Daniel A. Barber was a visiting from May to August 2017. He was also a visiting scholar in 2016.
Daniel A. Barber is assistant professor at the University of Pennsylvania School of Design. He was recently a visiting professor of Environment and Humanities at the Princeton Environmental Institute. His research explores the relationship between architecture and the emergence of global environmental culture across the twentieth century. Daniel’s book A House in the Sun: Modern Architecture and Solar Energy in the Cold War will be published by Oxford University Press in October. He is currently at work on his second book, The Nature of the Image: Architecture, Climate, and Media; research for this book is supported by the American Society of Environmental Historians, the Graham Foundation, and through an Alexander von Humboldt Fellowship at the Rachel Carson Center in Munich. Daniel has published extensively, in Grey Room, Technology and Culture, and forthcoming in Public Culture; in The Avery Review, Praxis, and ; and in the Catalogue of the US Pavilion of the 2014 Venice Biennale. He also lectures internationally, including a recent keynote for the conference Que Fait l’Énergie à l’Architecture? at ENSA Belleville in Paris. He is a member of the Editorial Board of the Journal of the Society of Architectural History.

Publications

  • A House in the Sun: Modern Architecture and Solar Energy in the Cold War. Oxford University Press, forthvoming, September 19, 2016.

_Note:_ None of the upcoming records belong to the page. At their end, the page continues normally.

(* ===== verification/CrawlRunner.v ===== *)
(** * The crawl runner ([internal/discovery/crawl_runner.go])

    The runner claims one source at a time, crawls it while a second goroutine
    renews the lease, and completes the lease with the crawl's failure
    category. The store is an interface, as in the source. The crawler is a
    machine that moves in small steps, so that renewals and other processes
    interleave with it; which goroutine moves next is an explicit schedule. *)

From S2P Require Import Prelude GoText GoUrl GoErrors GoNetip GoJson Retry Origin Netguard.
From S2P Require Import RobotsMatch RobotsPolicy RobotsPolicyFacts RobotsHTTP Declaration Verifier.
From S2P Require Import Discovery Crawler Store Queue Exclusions DiscoveryStore DiscoveryLease.

(** ** Interfaces *)

(** [CrawlSourceStore], with the lease owner inside the store, and
    [discoveryPauseStore], which the runner asks for with a type assertion. *)
Class CrawlSourceStore (W : Type) := {
  source_Claim : Ctx W -> call W (Z * Z) (res error (option CrawlSourceLease));
  source_Renew : Ctx W -> call W (CrawlSourceLease * Z) (res error CrawlSourceLease);
  source_Complete : Ctx W -> call W (CrawlSourceLease * Category * Z) (option error);
  source_Paused : option (Ctx W -> call W unit (res error bool));
}.

(** [SourceCrawler]: [crawler_start] is the state of a crawl of an origin, and
    [crawler_move] its next move under the crawl's context, which may end it. *)
Class SourceCrawler (W : Type) := {
  crawling : Type;
  crawler_start : Origin -> crawling;
  crawler_move : Ctx W -> call W crawling (crawling + (CrawlResult * option error));
}.

(** What happens elsewhere: the moves of other processes and of time. *)
Class Elsewhere (W : Type) := { event : Type; elsewhere : event -> W -> W }.

(** ** Configuration *)

Definition defaultCrawlSourceLeaseDuration : Z := 5 * Minute.

Record CrawlRunnerConfig : Type := mkRunnerConfig {
  DiscoveryInterval : Z;
  PollInterval : Z;
  runner_LeaseDuration : Z;
}.

Definition validCrawlRunnerConfig (c : CrawlRunnerConfig) : bool :=
  (0 <? DiscoveryInterval c) && (0 <? PollInterval c) && (0 <=? runner_LeaseDuration c).

Definition leaseDuration (c : CrawlRunnerConfig) : Z :=
  if 0 <? runner_LeaseDuration c then runner_LeaseDuration c else defaultCrawlSourceLeaseDuration.

Definition discoveryLeaseRenewInterval (leaseDuration : Z) : Z :=
  let interval := Z.quot leaseDuration 2 in
  if interval <=? 0 then leaseDuration else interval.

(** [newCrawlRunner] for dependencies that are not nil *)
Definition newCrawlRunner (c : CrawlRunnerConfig) : res error CrawlRunnerConfig :=
  if negb (validCrawlRunnerConfig c) then Err (errors_New errInvalidCrawlRunnerConfig) else Ok c.

Record CrawlReport : Type := mkReport {
  Worked : bool;
  report_Source : Origin;
  report_PagesAttempted : Z;
  report_PagesParsed : Z;
  report_CandidatesDiscovered : Z;
  report_BudgetExhausted : bool;
}.

Definition zero_report : CrawlReport := mkReport false zero_origin 0 0 0 false.
Definition claimed_report (source : Origin) : CrawlReport := mkReport true source 0 0 0 false.
Definition crawled_report (source : Origin) (r : CrawlResult) : CrawlReport :=
  mkReport true source (PagesAttempted r) (PagesParsed r) (CandidatesDiscovered r) (BudgetExhausted r).

Section Runner.
Context {W : Type} {St : CrawlSourceStore W} {Cr : SourceCrawler W} {El : Elsewhere W}.
Variable config : CrawlRunnerConfig.
(** [observer.Observe] *)
Variable observe : W -> bytes * Origin * bytes -> W.

(** ** The crawl and the renewals *)

(** [context.WithCancel]: the parent's error, or the cancellation. *)
Definition with_cancel (ctx : Ctx W) (canceled : bool) : Ctx W :=
  fun w => match ctx w with Some e => Some e | None => if canceled then Some (errors_New Canceled) else None end.

(** The renewal goroutine waits for its timer or has sent its result. *)
Inductive renewal : Type :=
| Waiting (current : CrawlSourceLease)
| Sent (current : CrawlSourceLease) (err : option error).

(** The two goroutines of [crawlWithLease] and their cancellations. *)
Record goroutines : Type := mkGoroutines {
  crawl_side : crawling + (CrawlResult * option error);
  renew_side : renewal;
  crawl_canceled : bool;
  renew_canceled : bool;
}.

(** Whose turn it is; the [select] of the renewal goroutine may take either
    case that is ready. *)
Inductive turn : Type :=
| CrawlerMoves
| TimerFires
| ContextDone
| ElsewhereMoves (e : event).

Definition crawler_turn (ctx : Ctx W) (g : goroutines) (w : W) : W * goroutines :=
  match crawl_side g with
  | inr _ => (w, g)
  | inl c =>
      match crawler_move (with_cancel ctx (crawl_canceled g)) w c with
      | (w, inl c) => (w, mkGoroutines (inl c) (renew_side g) (crawl_canceled g) (renew_canceled g))
      | (w, inr r) => (w, mkGoroutines (inr r) (renew_side g) (crawl_canceled g) true)
      end
  end.

(** Lines 409 to 434 of [renewCrawlSourceLease]. *)
Definition timer_turn (ctx : Ctx W) (g : goroutines) (w : W) : W * goroutines :=
  match renew_side g with
  | Sent _ _ => (w, g)
  | Waiting current =>
      let renewCtx := with_cancel ctx (renew_canceled g) in
      match source_Renew renewCtx w (current, leaseDuration config) with
      | (w, Ok renewed) => (w, mkGoroutines (crawl_side g) (Waiting renewed) (crawl_canceled g) (renew_canceled g))
      | (w, Err err) =>
          match renewCtx w with
          | Some _ => (w, mkGoroutines (crawl_side g) (Sent current None) (crawl_canceled g) (renew_canceled g))
          | None => (w, mkGoroutines (crawl_side g) (Sent current (Some err)) true (renew_canceled g))
          end
      end
  end.

(** Lines 403 to 407. *)
Definition done_turn (ctx : Ctx W) (g : goroutines) (w : W) : goroutines :=
  match renew_side g, with_cancel ctx (renew_canceled g) w with
  | Waiting current, Some _ => mkGoroutines (crawl_side g) (Sent current None) (crawl_canceled g) (renew_canceled g)
  | _, _ => g
  end.

Definition take_turn (ctx : Ctx W) (t : turn) (st : W * goroutines) : W * goroutines :=
  let '(w, g) := st in
  match t with
  | CrawlerMoves => crawler_turn ctx g w
  | TimerFires => timer_turn ctx g w
  | ContextDone => (w, done_turn ctx g w)
  | ElsewhereMoves e => (elsewhere e w, g)
  end.

Definition start (lease : CrawlSourceLease) : goroutines :=
  mkGoroutines (inl (crawler_start (source_lease_Origin lease))) (Waiting lease) false false.

(** [None]: the schedule ended before both goroutines did. *)
Definition crawlWithLease (sched : list turn) (ctx : Ctx W) (lease : CrawlSourceLease) (w : W)
    : option (W * (CrawlResult * option error * CrawlSourceLease * option error)) :=
  match fold_left (fun st t => take_turn ctx t st) sched (w, start lease) with
  | (w, g) =>
      match crawl_side g, renew_side g with
      | inr (result, crawlErr), Sent current renewalErr => Some (w, (result, crawlErr, current, renewalErr))
      | _, _ => None
      end
  end.

(** ** One source *)

Definition noSource (ctx : Ctx W) (w : W) : W * (CrawlReport * option error) :=
  match source_Paused with
  | None => (observe w (bs "idle", zero_origin, []), (zero_report, None))
  | Some paused =>
      match paused ctx w tt with
      | (w, Err err) => (observe w (bs "failed", zero_origin, bs "control_read_failed"), (zero_report, Some err))
      | (w, Ok p) => (observe w (if p then bs "paused" else bs "idle", zero_origin, []), (zero_report, None))
      end
  end.

(** Lines 246 to 334: what the runner does once both goroutines ended. *)
Definition finish_source (ctx : Ctx W) (source : Origin) (result : CrawlResult) (crawlErr : option error)
    (current : CrawlSourceLease) (renewalErr : option error) (w : W) : W * (CrawlReport * option error) :=
  match ctx w with
  | Some parentErr => (w, (claimed_report source, Some parentErr))
  | None =>
      match renewalErr with
      | Some err =>
          (observe w (bs "failed", source, bs "lease_renewal_failed"), (claimed_report source, Some (wrap err)))
      | None =>
          match crawlErr with
          | Some err =>
              let category :=
                if bool_decide (crawl_FailureCategory result = CategoryNone) then CategoryProcessor
                else crawl_FailureCategory result in
              match source_Complete ctx w (current, category, crawl_RetryAfter result) with
              | (w, Some completionErr) =>
                  (observe w (bs "failed", source, bs "completion_failed"),
                   (claimed_report source, Some (wrap completionErr)))
              | (w, None) =>
                  (observe w (bs "failed", source, bs "crawl_failed"), (claimed_report source, Some (wrap err)))
              end
          | None =>
              match source_Complete ctx w (current, crawl_FailureCategory result, crawl_RetryAfter result) with
              | (w, Some err) =>
                  (observe w (bs "failed", source, bs "completion_failed"),
                   (crawled_report source result, Some (wrap err)))
              | (w, None) => (observe w (bs "idle", zero_origin, []), (crawled_report source result, None))
              end
          end
      end
  end.

Definition runOnceWithLease (sched : list turn) (ctx : Ctx W) (w : W) : option (W * (CrawlReport * option error)) :=
  match source_Claim ctx w (DiscoveryInterval config, leaseDuration config) with
  | (w, Err err) =>
      Some (observe w (bs "failed", zero_origin, bs "claim_failed"), (zero_report, Some (wrap err)))
  | (w, Ok None) => Some (noSource ctx w)
  | (w, Ok (Some lease)) =>
      let source := source_lease_Origin lease in
      let w := observe w (bs "running", source, []) in
      match crawlWithLease sched ctx lease w with
      | None => None
      | Some (w, (result, crawlErr, current, renewalErr)) =>
          Some (finish_source ctx source result crawlErr current renewalErr w)
      end
  end.

(** [validate] for a runner whose dependencies are not nil *)
Definition validate (ctx : option (Ctx W)) (w : W) : res error (Ctx W) :=
  match ctx with
  | None => Err (errors_New discovery_errInvalidContext)
  | Some ctx =>
      match ctx w with
      | Some err => Err err
      | None => if negb (validCrawlRunnerConfig config) then Err (errors_New errInvalidCrawlRunnerConfig) else Ok ctx
      end
  end.

Definition RunOnce (sched : list turn) (ctx : option (Ctx W)) (w : W) : option (W * (CrawlReport * option error)) :=
  match validate ctx w with
  | Err err => Some (w, (zero_report, Some err))
  | Ok ctx => runOnceWithLease sched ctx w
  end.

(** ** Run *)

Variable waiter : Ctx W -> call W Z (option error).

(** One pass of the loop of [Run]; [Some (_, Some e)] is the error it returns. *)
Definition run_pass (sched : list turn) (ctx : Ctx W) (w : W) : option (W * option error) :=
  match RunOnce sched (Some ctx) w with
  | None => None
  | Some (w, (report, Some _)) =>
      match ctx w with
      | Some contextError => Some (w, Some contextError)
      | None => Some (if Worked report then (w, None) else waiter ctx w (PollInterval config))
      end
  | Some (w, (report, None)) => Some (if Worked report then (w, None) else waiter ctx w (PollInterval config))
  end.

(** The loop, one schedule per pass; [Some (_, None)] means that it still runs
    when the schedules are used up. *)
Fixpoint run_loop (scheds : list (list turn)) (ctx : Ctx W) (w : W) : option (W * option error) :=
  match scheds with
  | [] => Some (w, None)
  | sched :: rest =>
      match run_pass sched ctx w with
      | None => None
      | Some (w, Some err) => Some (w, Some err)
      | Some (w, None) => run_loop rest ctx w
      end
  end.

Definition Run (scheds : list (list turn)) (ctx : option (Ctx W)) (w : W) : option (W * option error) :=
  match validate ctx w with
  | Err err => Some (w, Some err)
  | Ok ctx => run_loop scheds ctx w
  end.
End Runner.

(** * Correctness of the crawl runner

    What the runner does with a source, as the trace of its calls to the store,
    for every interleaving of the crawl, the renewals and other processes; and
    the discovery store as the runner's store. *)

From S2P Require Import CrawlTelemetry.

#[local] Set Warnings "-clear-no-such-hyp".

(** ** The law of the store *)

(** Two leases with the same authority over a source. *)
Definition same_source (l l' : CrawlSourceLease) : Prop :=
  source_lease_Origin l = source_lease_Origin l' /\ source_lease_Generation l = source_lease_Generation l'.

#[export] Instance same_source_equivalence : Equivalence same_source.
Proof.
  split.
  - by intros l.
  - intros l l' [? ?]. by split.
  - intros l l' l'' [? ?] [? ?]. split; congruence.
Qed.

Class CrawlSourceStoreLaws (W : Type) `{CrawlSourceStore W} := {
  source_Renew_same ctx (w : W) l d w' l' : source_Renew ctx w (l, d) = (w', Ok l') -> same_source l l';
}.

(** ** Traces *)

Inductive store_call (W : Type) : Type :=
| called_claim (r : res error (option CrawlSourceLease))
| called_renew (l : CrawlSourceLease) (r : res error CrawlSourceLease)
| called_complete (w : W) (l : CrawlSourceLease) (category : Category) (retryAfter : Z) (w' : W) (e : option error)
| called_wait (d : Z) (e : option error).
Arguments called_claim {W}. Arguments called_renew {W}. Arguments called_complete {W}. Arguments called_wait {W}.

Section Traced.
Context {W : Type} {St : CrawlSourceStore W} {Cr : SourceCrawler W} {El : Elsewhere W}.

Abbreviation traced := (W * list (store_call W))%type.

Definition below (ctx : Ctx traced) (log : list (store_call W)) : Ctx W := fun w => ctx (w, log).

  • “The Form and Climate Research Group: Architecture and the Scales of History.” In Climates: Architecture and the Planetary Imaginary. New York: Lars Muller and Columbia University GSAPP, 2016; published online at Avery Review, April 8, 2016.
  • “Tomorrow’s House: Solar Housing in 1940s America.” Technology and Culture 55, no. 1 (February 2014): 1–39.
  • “The World Solar Energy Project, ca. 1954.” Grey Room 51 (Spring 2013), 64–93.
  • “Experimental Dwellings: Modern Architecture and Environmental Research at the MIT Solar Energy Fund, 1938–1963.” In A Second Modernism: MIT, Architecture, and the ‘Techno-Social’ Moment, edited by Arindam Dutta, 252–285. Cambridge: MIT Press, 2013.
  • “Visualizing Renewable Resources.” In Architecture and Energy: Performance and Style, edited by William Braham and Dan Willis, 256–279. New York: Routledge, 2013; published online as “Hubbert’s Peak, Eneropa, and Visualization of Renewable Energy” at places.designobserver.com, May 20, 2013.